From lazy banking to easy banking
Gyan Sangam was the high profile retreat of bank executives organised by the Finance Ministry, Government of India, at Pune.

It was a rare occasion, where the Prime Minister attended the bankers’ meet along with the Finance Minister, the Governor of Reserve Bank of India and the top officials of the Finance Ministry.

The deliberations of the two-day meet were focused. The outcome has been positive in directing the banking sector to improve its operational mechanism to respond to the changing aspirations of the masses, without sacrificing efficiency.

 

Reaching out to the unreached...

Providing easy accessibility to banking services for the poor continued to be the major thrust area. Banks have travelled miles since the launching of the National Mission for Financial Inclusion in August last year, under the Pradhan Mantri Jan-Dhan Yojana. It appears that banks have collectively opened 10.63 crore new basic savings bank accounts.  Nearly 78 percent of these accounts are having zero balance of deposits, while 2.30 crore accounts are having a total deposit of Rs.8369 crore. According to Census 2011, the percentage of households availing banking services was 58.7 and it has now risen to 98 percent. With this remarkable achievement, banks must now ensure that the accounts with zero balance do not slip into dormant accounts.

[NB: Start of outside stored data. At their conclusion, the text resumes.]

(** * Asset discovery and naming in go-bindata ([convert.go])

    A shallow embedding of [safeFunctionName], [findFiles] and the
    discovery loop of [Translate], together with the properties their
    documentation states.

    Conventions.
    - A Go [string] is a sequence of bytes: Rocq's [string] of 8-bit
      [ascii].
    - Go's [int] is taken at its 64-bit width, with wrap-around.
    - Paths follow the Unix rules of [path/filepath]: the separator is
      ['/'], so [filepath.ToSlash] is the identity.
    - [knownFuncs] and [visitedPaths] are Go maps shared by every call;
      they are threaded through as finite maps. *)

From Stdlib Require Import ZArith NArith Ascii String List Bool Lia.
From Stdlib Require Import DecimalString DecimalZ Sorted Permutation.
From stdpp Require Import gmap strings.

Open Scope string_scope.
Open Scope Z_scope.

(** ** Outcomes

    [Ret] is a normal return, [Panic] a Go run-time panic, [OutOfFuel]
    marks a recursion cut off by the fuel of the model. *)

Inductive outcome (A : Type) : Type :=
| Ret (a : A)
| Panic
| OutOfFuel.
Arguments Ret {A} a.
Arguments Panic {A}.
Arguments OutOfFuel {A}.

Global Instance outcome_ret : MRet outcome := fun A a => Ret a.
Global Instance outcome_bind : MBind outcome := fun A B k m =>
  match m with
  | Ret a => k a
  | Panic => Panic
  | OutOfFuel => OutOfFuel
  end.

Global Instance outcome_fmap : FMap outcome := fun A B f m =>
  match m with
  | Ret a => Ret (f a)
  | Panic => Panic
  | OutOfFuel => OutOfFuel
  end.

(** ** Bytes and strings *)

Definition byte_between (lo hi c : ascii) : bool :=
  (N_of_ascii lo <=? N_of_ascii c)%N && (N_of_ascii c <=? N_of_ascii hi)%N.

Definition is_lower (c : ascii) : bool := byte_between "a" "z" c.
Definition is_upper (c : ascii) : bool := byte_between "A" "Z" c.
Definition is_digit (c : ascii) : bool := byte_between "0" "9" c.

(** [c < utf8.RuneSelf] *)
Definition byte_is_ascii (c : ascii) : bool := (N_of_ascii c <? 128)%N.

Definition lower_byte (c : ascii) : ascii :=
  if is_upper c then ascii_of_N (N_of_ascii c + 32) else c.
Definition upper_byte (c : ascii) : ascii :=
  if is_lower c then ascii_of_N (N_of_ascii c - 32) else c.

Fixpoint string_forallb (p : ascii -> bool) (s : string) : bool :=
  match s with
  | EmptyString => true
  | String c s' => p c && string_forallb p s'
  end.

Fixpoint string_map (f : ascii -> ascii) (s : string) : string :=
  match s with
  | EmptyString => EmptyString
  | String c s' => String (f c) (string_map f s')
  end.

Definition isASCII (s : string) : bool := string_forallb byte_is_ascii s.

(** [len(s)] *)
Definition len (s : string) : nat := String.length s.

(** [s[n:]] for [n <= len(s)] *)
Fixpoint string_drop (n : nat) (s : string) : string :=
  match n, s with
  | O, _ => s
  | S n', String _ s' => string_drop n' s'
  | S _, EmptyString => EmptyString
  end.

(** [strings.HasPrefix(s, p)] *)
Fixpoint HasPrefix (s p : string) {struct p} : bool :=
  match p, s with
  | EmptyString, _ => true
  | String a p', String b s' => if ascii_dec a b then HasPrefix s' p' else false
  | String _ _, EmptyString => false
  end.
(** * Espresso: a JNLP application launcher

    A shallow embedding of [main.go]: the cache reconciler [download], the
    artifact materializer [runResource], the resolution engine [runJnlp] and
    the launch assembler [run], together with the parts of Go's standard
    library they call.  Package-level variables, the file system, the wait
    group and the error aggregator are threaded through an explicit state;
    goroutines started with [go] are kept in a pool and interleaved by a
    scheduler. *)

From Stdlib Require Import ZArith Lia Ascii String.
From stdpp Require Import base option list strings gmap.

Open Scope string_scope.
Open Scope Z_scope.

(** ** Go strings as byte sequences *)

(** A Go [string] is a sequence of bytes; a [rune] is a Unicode code point. *)
Definition rune := Z.

Definition byte_val (a : ascii) : Z := Z.of_N (N_of_ascii a).
Definition byte_of (b : Z) : ascii := ascii_of_N (Z.to_N (b mod 256)).

Definition bytes (s : string) : list Z := byte_val <$> list_ascii_of_string s.
Definition of_bytes (l : list Z) : string := string_of_list_ascii (byte_of <$> l).

(** [len(s)] *)
Definition len (s : string) : Z := Z.of_nat (String.length s).

(** All bytes of [s] are below [utf8.RuneSelf]. *)
Definition isASCII (s : string) : bool := forallb (fun b => b <? 128) (bytes s).

(** ** Package [unicode/utf8] *)
Module utf8.

Definition RuneError : rune := 0xFFFD.
Definition RuneSelf : Z := 0x80.
Definition MaxRune : rune := 0x10FFFF.

Definition between (lo hi b : Z) : bool := (lo <=? b) && (b <=? hi).

(** The table [first] together with [acceptRanges]: for a leading byte,
    the length of the sequence and the range accepted for the second
    byte.  [None] stands for the entries [as] (ASCII) and [xx] (invalid). *)
Definition first (b : Z) : option (Z * Z * Z) :=
  if between 0xC2 0xDF b then Some (2, 0x80, 0xBF)
  else if b =? 0xE0 then Some (3, 0xA0, 0xBF)
  else if between 0xE1 0xEC b then Some (3, 0x80, 0xBF)
  else if b =? 0xED then Some (3, 0x80, 0x9F)
  else if between 0xEE 0xEF b then Some (3, 0x80, 0xBF)
  else if b =? 0xF0 then Some (4, 0x90, 0xBF)
  else if between 0xF1 0xF3 b then Some (4, 0x80, 0xBF)
  else if b =? 0xF4 then Some (4, 0x80, 0x8F)
  else None.

(** [DecodeRuneInString]: the first rune of the byte sequence and its
    width; an invalid or truncated sequence yields [(RuneError, 1)]. *)
Definition DecodeRune (s : list Z) : rune * nat :=
  match s with
  | [] => (RuneError, 0%nat)
  | s0 :: t =>
    if s0 <? RuneSelf then (s0, 1%nat)
    else
      match first s0, t with
      | Some (sz, lo, hi), s1 :: t1 =>
        if negb (between lo hi s1) then (RuneError, 1%nat)
        else if sz <=? 2 then
          (Z.lor (Z.shiftl (Z.land s0 0x1F) 6) (Z.land s1 0x3F), 2%nat)
        else
          match t1 with
          | s2 :: t2 =>
            if negb (between 0x80 0xBF s2) then (RuneError, 1%nat)
            else if sz <=? 3 then
              (Z.lor (Z.shiftl (Z.land s0 0x0F) 12)
                 (Z.lor (Z.shiftl (Z.land s1 0x3F) 6) (Z.land s2 0x3F)), 3%nat)
            else
              match t2 with
              | s3 :: _ =>
                if negb (between 0x80 0xBF s3) then (RuneError, 1%nat)
                else
                  (Z.lor (Z.shiftl (Z.land s0 0x07) 18)
                     (Z.lor (Z.shiftl (Z.land s1 0x3F) 12)
                        (Z.lor (Z.shiftl (Z.land s2 0x3F) 6) (Z.land s3 0x3F))),
                   4%nat)
              | [] => (RuneError, 1%nat)
              end
          | [] => (RuneError, 1%nat)
          end
      | _, _ => (RuneError, 1%nat)
      end
  end.

(** The runes visited by [for _, c := range s]. *)
Fixpoint decode (fuel : nat) (s : list Z) : list rune :=
  match fuel, s with
  | S fuel', _ :: _ =>
    let '(r, w) := DecodeRune s in r :: decode fuel' (drop w s)
  | _, _ => []
  end.

Definition runes (s : string) : list rune :=
  decode (String.length s) (bytes s).
Lemma sort_key_Ok (p : part) (k : value * value) :
  sort_key p = Ok k ↔ p !! k_category = Some k.1 ∧ p !! k_index = Some k.2.
Proof.
  unfold sort_key. rewrite bind_Ok. setoid_rewrite bind_Ok.
  setoid_rewrite dict_getitem_Ok. destruct k as [c i]; simpl. split.
  - by intros (c' & Hc & i' & Hi & [= -> ->]).
  - intros [Hc Hi]. exists c. split; [done|]. by exists i.
Qed.

Lemma int_key_Ok (k : value * value) (a : Z * Z) :
  int_key k = Ok a ↔ k = (VInt a.1, VInt a.2).
Proof.
  destruct k as [[c|c] [i|i]], a as [a1 a2]; simpl; split;
    (intros [=]; by subst).
Qed.

(** What [sort_parts] returns, and when. *)
Lemma sort_parts_Ok (parts sorted : list part) :
  sort_parts parts = Ok sorted ↔
  ∃ ikeys, Forall2 key_of parts ikeys ∧
           sorted = (stable_sort (zip ikeys parts)).*2.
Proof.
  unfold sort_parts. rewrite bind_Ok. setoid_rewrite bind_Ok. split.
  - intros (keys & Hkeys%map_each_Ok & ikeys & Hikeys%map_each_Ok & [= <-]).
    exists ikeys. split; [|done].
    revert ikeys Hikeys.
    induction Hkeys as [|p k ps ks Hp _ IH]; intros ikeys Hikeys.
    + apply Forall2_nil_inv_l in Hikeys as ->. constructor.
    + apply Forall2_cons_inv_l in Hikeys as (a & ikeys' & Ha & Hrest & ->).
      constructor; [|by apply IH].
      apply sort_key_Ok in Hp. apply int_key_Ok in Ha. subst k.
      by unfold key_of.
  - intros (ikeys & Hkeys & ->).
    exists ((λ a : Z * Z, (VInt a.1, VInt a.2)) <$> ikeys). split.
    + apply map_each_Ok. induction Hkeys as [|p a ps ikeys' Hp _ IH];
        [constructor|].
      constructor; [|done]. by apply sort_key_Ok.
    + exists ikeys. split; [|done]. apply map_each_Ok.
      clear Hkeys. induction ikeys as [|a ikeys' IH]; constructor; [|done].
      by apply int_key_Ok.
Qed.

Lemma sort_parts_perm (parts sorted : list part) :
  sort_parts parts = Ok sorted → sorted ≡ₚ parts.
Proof.
  intros (ikeys & Hkeys & ->)%sort_parts_Ok.
  rewrite stable_sort_perm. rewrite snd_zip; [done|].
  apply Forall2_length in Hkeys. lia.
Qed.

Lemma sort_parts_sorted (parts sorted : list part) (i : nat) (p q : part) :
  sort_parts parts = Ok sorted →
  sorted !! i = Some p → sorted !! S i = Some q → ordered p q.
Proof.
  intros (ikeys & Hkeys & ->)%sort_parts_Ok.
  rewrite !list_lookup_fmap.
  destruct (stable_sort (zip ikeys parts) !! i) as [[a p']|] eqn:Hi; [|done].
  destruct (stable_sort (zip ikeys parts) !! S i) as [[b q']|] eqn:Hj; [|done].
  simpl. intros [= ->] [= ->].
  assert (Forall (λ kp, key_of kp.2 kp.1) (stable_sort (zip ikeys parts)))
    as Hall.
  { rewrite stable_sort_perm. clear Hi Hj.
    induction Hkeys; simpl; constructor; done. }
  rewrite Forall_forall in Hall.
  exists a, b. split_and!.
  - apply (Hall (a, p)). by eapply list_elem_of_lookup_2.
  - apply (Hall (b, q)). by eapply list_elem_of_lookup_2.
  - apply (Sorted_adjacent _ i (a, p) (b, q)
             (stable_sort_Sorted (zip ikeys parts)) Hi Hj).
Qed.

(** ** Removing [part_type] *)

Lemma del_part_type_part_type (p : part) : del_part_type p !! k_part_type = None.
Proof.
  unfold del_part_type. case_bool_decide as Hp.
  - apply lookup_delete_eq.
  - destruct (p !! k_part_type) eqn:E; [|done]. destruct Hp. by eexists.
Qed.

Lemma del_part_type_other (p : part) (k : pystr) :
  k ≠ k_part_type → del_part_type p !! k = p !! k.
Proof.
  intros Hk. unfold del_part_type. case_bool_decide; [|done].
  by apply lookup_delete_ne.
Qed.

Lemma del_part_type_key (p : part) (a : Z * Z) :
  key_of p a → key_of (del_part_type p) a.
Proof.
  intros [Hc Hi]. split; (rewrite del_part_type_other; [done|by vm_compute]).
Qed.

(** ** The output document *)

Section MainFacts.
Variable py_int : pystr → option Z.

Lemma main_Ok rows existing_path doc :
  main py_int rows existing_path = Ok doc ↔
  ∃ sorted, main_sorted py_int rows existing_path = Ok sorted ∧
    doc = Output 2 OUTPUT_SOURCE OUTPUT_NOTE (del_part_type <$> sorted).
Proof.
  unfold main. rewrite bind_Ok. split.
  - intros (sorted & Hs & [= <-]). by exists sorted.
  - intros (sorted & Hs & ->). by exists sorted.
Qed.
(** No stored signature has a bit set that no type owns or that lies
    outside the bitset. *)
Definition unused_bits_clear {T} (w : World T) : Prop :=
  ∀ i sig b,
    signatures (entityManager w) !! i = Some sig →
    nextBit (componentManager w) ≤ b ∨ MAX_COMPONENTS ≤ b →
    N.testbit sig b = false.

(** The stores and the signatures tell the same story: an entity holds a
    component of a type exactly when it is a valid id whose stored
    signature has the type's bit set. *)
Definition storage_agrees {T} (w : World T) : Prop :=
  ∀ ti b a e,
    typeToBit (componentManager w) !! ti = Some b →
    typeToArray (componentManager w) !! ti = Some a →
    CA.has a e = true ↔
      entity_in_range e = true
      ∧ ∃ sig, signatures (entityManager w) !! N.to_nat e = Some sig
               ∧ N.testbit sig b = true.

Definition world_inv {T} (w : World T) : Prop :=
  EM.array_ok (entityManager w)
  ∧ registry_ok (componentManager w)
  ∧ unused_bits_clear w
  ∧ storage_agrees w.

(** A world a program reaches from a new one with the World's calls (fewer
    than [2 ^ 64] of them, so that [nextBit] has not wrapped around). *)
Definition reachable {T} (w : World T) : Prop :=
  ∃ calls : list (api_call T),
    N.of_nat (length calls) < 2 ^ 64 ∧ api_run calls W.new = Ok w.

(** A small program for the examples: two component types, one system that
    requires both, entity 1 with both components and entity 2 with one. *)
Definition two_entities_calls : list (api_call nat) :=
  movement_setup
    ++ [ApiAddComponent "Position" 1 10%nat; ApiAddComponent "Velocity" 1 20%nat;
        ApiCreateEntity; ApiAddComponent "Position" 2 30%nat].

Definition two_entities : World nat := from_ok W.new (api_run two_entities_calls W.new).

(** ** Programs that register their systems first *)

(** A start-up call: registering a component type, registering a system
    that requires at least one component, or creating an entity. *)
Definition is_setup_call {T} (c : api_call T) : bool :=
  match c with
  | ApiRegisterComponent _ | ApiCreateEntity => true
  | ApiRegisterSystem _ _ sig => Sig.any sig
  | _ => false
  end.
(** X18. [updateArray] at an index past the rows grows the array up to that
    index: the rows stay, the value is last, and every slot in between
    is a hole. *)
Theorem updateArray_past_end index value arr :
  (List.length arr <= index)%nat ->
  List.length (updateArray index value arr) = S index
  /\ updateArray index value arr !! index = Some (Some value)
  /\ (forall j, (List.length arr <= j < index)%nat ->
      updateArray index value arr !! j = Some None)
  /\ (forall j, (j < List.length arr)%nat ->
      updateArray index value arr !! j = Some <$> arr !! j).
Proof.
  intros Hle. unfold updateArray.
  replace (index <? List.length arr)%nat with false by (symmetry; apply Nat.ltb_ge; lia).
  repeat split.
  - rewrite !length_app, length_fmap, length_replicate. cbn. lia.
  - rewrite lookup_app_r by (rewrite length_fmap; lia).
    rewrite length_fmap, lookup_app_r by (rewrite length_replicate; lia).
    rewrite length_replicate.
    replace (index - List.length arr - (index - List.length arr))%nat with 0%nat by lia.
    reflexivity.
  - intros j Hj. rewrite lookup_app_r by (rewrite length_fmap; lia).
    rewrite length_fmap, lookup_app_l by (rewrite length_replicate; lia).
    apply lookup_replicate_2. lia.
  - intros j Hj. rewrite lookup_app_l by (rewrite length_fmap; lia).
    apply list_lookup_fmap.
Qed.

Curtailing non-performing assets (NPA)

The rise in NPAs is a cause for concern. According to the Reserve Bank of India, the gross NPA has increased to 4.5 per cent and net NPA has gone up to 2.5 per cent of the total advances as on September 2014. Banks have been directed to strengthen their risk management apparatus to receive early warning signals. The government is planning to make laws relating to recovery of dues more stringent by amending the SARFAESI Act. Laws pertaining to debt recovery tribunals (DRT) are also expected to be amended to effectively deal with bad loans and willful defaulters.

 

Maintaining autonomy of banks

Political interference in the public sector banks’ operations has been an issue which could not be eliminated so far. This is reflected in the nomination of directors in the banks’ boards also. The Prime Minister has assured bankers that there would not be any interference by the PMO. It is highly desirable to include in the board, experts in financial management and even retired bank executives of proven track record, instead of persons owing allegiance to political parties.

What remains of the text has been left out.